Attorneys hoping to overturn Georgia's gay marriage ban fired back on Friday, challenging the state's argument that a federal judge should throw out their lawsuit.
Lambda Legal filed a lawsuit in April challenging the state's gay marriage ban and its refusal to recognize same-sex marriages performed in other states. But Attorney General Sam Olens argued that gay marriage is not a “fundamental right” and asked U.S. District Judge William Duffey to dismiss the case.
In a 42-page brief filed on Friday, Lambda argued that even the state recognizes gay couples as equal, but by banning gay marriage condemns same-sex couples to “an inferior tier of citizenry.”
“The State effectively acknowledges that Plaintiffs and their children, although otherwise 'equal,' have been condemned by the State’s actions to membership in an inferior tier of citizenry. Stripped of rhetoric, the State’s Motion enunciates no interest for this condemnation other than moral disapproval of an individual’s choice to commit her or his life to a person of the same sex.

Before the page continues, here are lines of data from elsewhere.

(* ===== verification/WatchersClaims.v ===== *)
(** * Properties of the watchers *)

From S2P Require Import Prelude GoNet ProxyTypes Host Config Watchers.
Import Config Watchers.

(** ** Histories: handlers register, the informer calls back, goroutines run *)
Section history.
Context {U : Type}.
Variable on_callback : callback → M (Broadcaster U) unit.

Inductive watch_step :=
| Register (handler : nat)
| Callback (c : callback)
| Schedule (k : nat).              (* some goroutine runs *)

Definition watch (s : watch_step) : M (Broadcaster U) unit :=
  match s with
  | Register handler => Add handler
  | Callback c => on_callback c
  | Schedule k => OnUpdate k
  end.

(** Every handler registered before an update, with the update. *)
Fixpoint owed (update_of : callback → option U) (ls : list nat) (h : list watch_step) : list (nat * U) :=
  match h with
  | [] => []
  | Register handler :: h => owed update_of (ls ++ [handler]) h
  | Callback c :: h => (match update_of c with Some u => (λ l, (l, u)) <$> ls | None => [] end) ++ owed update_of ls h
  | Schedule _ :: h => owed update_of ls h
  end.

(** What is owed splits like the updates. *)
Lemma owed_split (f g k : callback → option U) ls h :
  (∀ c, f c = g c ∧ k c = None ∨ f c = k c ∧ g c = None) → owed f ls h ≡ₚ owed g ls h ++ owed k ls h.
Proof using Type.
  intros Hfg. revert ls. induction h as [|[handler|c|n] h IH]; intros ls; cbn [owed]; [done|apply IH| |apply IH].
  rewrite (IH ls). destruct (Hfg c) as [[-> ->]|[-> ->]]; cbn [app].
  - by rewrite app_assoc.
  - apply Permutation_app_swap_app.
Qed.

Lemma Notify_spec (u : U) (b : Broadcaster U) :
  wp (Notify u) (λ _ b', b' = {| listeners := listeners b; goroutines := goroutines b ++ ((λ l, (l, u)) <$> listeners b);
                                 delivered := delivered b |}) b.
Proof.
  unfold Notify. apply wp_bind, wp_gets.
  apply (wp_for_each (λ dn b', b' = {| listeners := listeners b; goroutines := goroutines b ++ ((λ l, (l, u)) <$> dn);
                                       delivered := delivered b |})).
  - cbn. rewrite app_nil_r. by destruct b.
  - intros dn l rest b' _ ->. apply wp_modify. cbn. by rewrite fmap_app, app_assoc.
  - done.
Qed.

Lemma OnUpdate_spec k (b : Broadcaster U) :
  wp (OnUpdate k) (λ _ b', listeners b' = listeners b ∧ delivered b' ++ goroutines b' ≡ₚ delivered b ++ goroutines b) b.
Proof.
  apply wp_modify. destruct (goroutines b !! k) as [g|] eqn:E; [|done]. cbn. split; [done|].
  rewrite <-app_assoc. by rewrite <-(delete_Permutation _ _ _ E).
Qed.

Variable update_of : callback → option U.
Hypothesis callback_notifies : ∀ c, on_callback c = match update_of c with Some u => Notify u | None => mret tt end.

Lemma history_spec (h : list watch_step) (b : Broadcaster U) :
  wp (for_each h watch) (λ _ b', delivered b' ++ goroutines b' ≡ₚ (delivered b ++ goroutines b) ++ owed update_of (listeners b) h) b.
Proof using callback_notifies.
  revert b. induction h as [|s h IH]; intros b; [apply wp_ret; by rewrite app_nil_r|].
  cbn [for_each]. apply wp_bind. destruct s as [handler|c|k]; cbn [watch owed].
  - unfold Add. apply wp_modify. eapply wp_mono; [apply IH|]. by intros [] b' H.
  - rewrite callback_notifies. destruct (update_of c) as [u|]; [|apply wp_ret; apply IH].
    eapply wp_mono; [apply Notify_spec|]. intros [] b1 ->. eapply wp_mono; [apply IH|]. intros [] b' H. cbn in H.
    rewrite H. by rewrite <-!app_assoc.
  - eapply wp_mono; [apply OnUpdate_spec|]. intros [] b1 [Hl Hp]. eapply wp_mono; [apply IH|].
    intros [] b' H. by rewrite H, Hl, Hp.
Qed.
End history.

(** ** What the informer announces

    By the documentation of client-go: the object added; the old and the new
    object of a change, also of a resync, where they are equal; the object
    removed, or, when the informer missed the removal, a tombstone with its last
    known state. *)
Section claims.
Variable DeepEqual : object → object → bool.

Definition endpoints_news (c : callback) : option EndpointsUpdate :=
  match c with
  | CAdd (OEndpoints e) => Some {| e_Op := ADD; Endpoints := e |}
  | CUpdate old (OEndpoints e) => if DeepEqual old (OEndpoints e) then None else Some {| e_Op := UPDATE; Endpoints := e |}
  | CDelete (OEndpoints e) => Some {| e_Op := REMOVE; Endpoints := e |}
  | CDelete (OTombstone (OEndpoints e)) => Some {| e_Op := REMOVE; Endpoints := e |}
  | _ => None
  end.
Definition services_news (c : callback) : option ServicesUpdate :=
  match c with
  | CAdd (OService s) => Some {| s_Op := ADD; Service := s |}
  | CUpdate old (OService s) => if DeepEqual old (OService s) then None else Some {| s_Op := UPDATE; Service := s |}
  | CDelete (OService s) => Some {| s_Op := REMOVE; Service := s |}
  | CDelete (OTombstone (OService s)) => Some {| s_Op := REMOVE; Service := s |}
  | _ => None
  end.

(** The part of it that comes in tombstones, and the rest. *)
Definition in_tombstone {U} (news : callback → option U) (c : callback) : option U :=
  match c with CDelete (OTombstone _) => news c | _ => None end.
Definition plainly {U} (news : callback → option U) (c : callback) : option U :=
  match c with CDelete (OTombstone _) => None | _ => news c end.

Lemma endpoints_callback_notifies c :
  endpoints_callback DeepEqual c = match plainly endpoints_news c with Some u => Notify u | None => mret tt end.
Proof. destruct c as [[]|old []|[]]; try reflexivity; cbn; unfold endpointsUpdate; cbn; by destruct (DeepEqual _ _). Qed.
Lemma services_callback_notifies c :
  services_callback DeepEqual c = match plainly services_news c with Some u => Notify u | None => mret tt end.
Proof. destruct c as [[]|old []|[]]; try reflexivity; cbn; unfold servicesUpdate; cbn; by destruct (DeepEqual _ _). Qed.

Lemma owed_tombstones {U} (news : callback → option U) ls h :
  owed news ls h ≡ₚ owed (plainly news) ls h ++ owed (in_tombstone news) ls h.
Proof using Type. clear DeepEqual. apply owed_split. intros [obj|old obj|[]]; cbn; tauto. Qed.

(** C24: Every update announced is delivered once, and nothing else, except the
    removals that come in tombstones, which the handlers drop. After any
    history of registrations, informer callbacks and scheduling choices of
    either watcher, the updates delivered so far, those whose goroutine has not
    run yet and those of tombstoned removals are together exactly one per
    update the informer announced (an addition, a removal seen or missed, or a
    change that is no mere resync, of an object of the watched type) and handler
    registered before it. *)
Theorem updates_delivered_once (h : list watch_step) :
  wp (for_each h (watch (endpoints_callback DeepEqual)))
     (λ _ b, (delivered b ++ goroutines b) ++ owed (in_tombstone endpoints_news) [] h ≡ₚ owed endpoints_news [] h)
     NewBroadcaster ∧
  wp (for_each h (watch (services_callback DeepEqual)))
     (λ _ b, (delivered b ++ goroutines b) ++ owed (in_tombstone services_news) [] h ≡ₚ owed services_news [] h)
     NewBroadcaster.
Proof.
  split.
  - eapply wp_mono; [apply history_spec with (update_of := plainly endpoints_news), endpoints_callback_notifies|].
    intros [] b H. rewrite H. symmetry. apply owed_tombstones.
  - eapply wp_mono; [apply history_spec with (update_of := plainly services_news), services_callback_notifies|].
    intros [] b H. rewrite H. symmetry. apply owed_tombstones.
Qed.
End claims.

(** ** What the code does not do *)

Definition ex_endpoints (n : string) : Api.Endpoints :=
  {| Api.eps_Namespace := "default"; Api.eps_Name := n; Api.Subsets := [] |}.
Definition never_equal (_ _ : object) : bool := false.

(** A handler may see a removal before the addition it undoes: the goroutines
    of the two updates are not ordered. *)
Theorem updates_may_be_reordered :
  let e := ex_endpoints "web" in
  (for_each [Register 0; Callback (CAdd (OEndpoints e)); Callback (CDelete (OEndpoints e)); Schedule 1; Schedule 0]%nat
     (watch (endpoints_callback never_equal)) NewBroadcaster).2 =
  {| listeners := [0%nat]; goroutines := [];
     delivered := [(0%nat, {| e_Op := REMOVE; Endpoints := e |}); (0%nat, {| e_Op := ADD; Endpoints := e |})] |}.
Proof. reflexivity. Qed.

(** A deletion the informer missed comes in a tombstone and is dropped. *)
Theorem tombstones_are_dropped (obj : object) (b : Broadcaster EndpointsUpdate) :
  endpointsDelete (OTombstone obj) b = (Ret tt, b).
Proof. reflexivity. Qed.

And at the same time, the State disrespects other states’ decisions to allow couples of the same sex to marry.”
Lambda also argues that since the Supreme Court's decision striking down a portion of the Defense of Marriage Act last year, four U.S. Courts of Appeal and federal district courts in 16 states ruled that restrictions on gay marriage similar to Georgia's violate the 14th Amendment.
Lambda argues against the state's motion to dismiss the lawsuit on the grounds that it raises federal questions of whether the state's marriage ban violates the due process and equal protection clauses of the 14th Amendment. Lambda also counters that Duffey's court has jurisdiction to rule whether Georgia may refuse to recognize legal marriages performed in other states, and that the ban deprives gay couples the “constitutional rights of liberty and equality.”
“In the final analysis, the State’s position is that a majoritarian preference in 2004 to exclude same-sex Georgia couples and their children from the rights and dignity of marriage is immune from judicial review. But '[a] citizen’s constitutional rights can hardly be infringed simply because a majority of the people choose that it be.'”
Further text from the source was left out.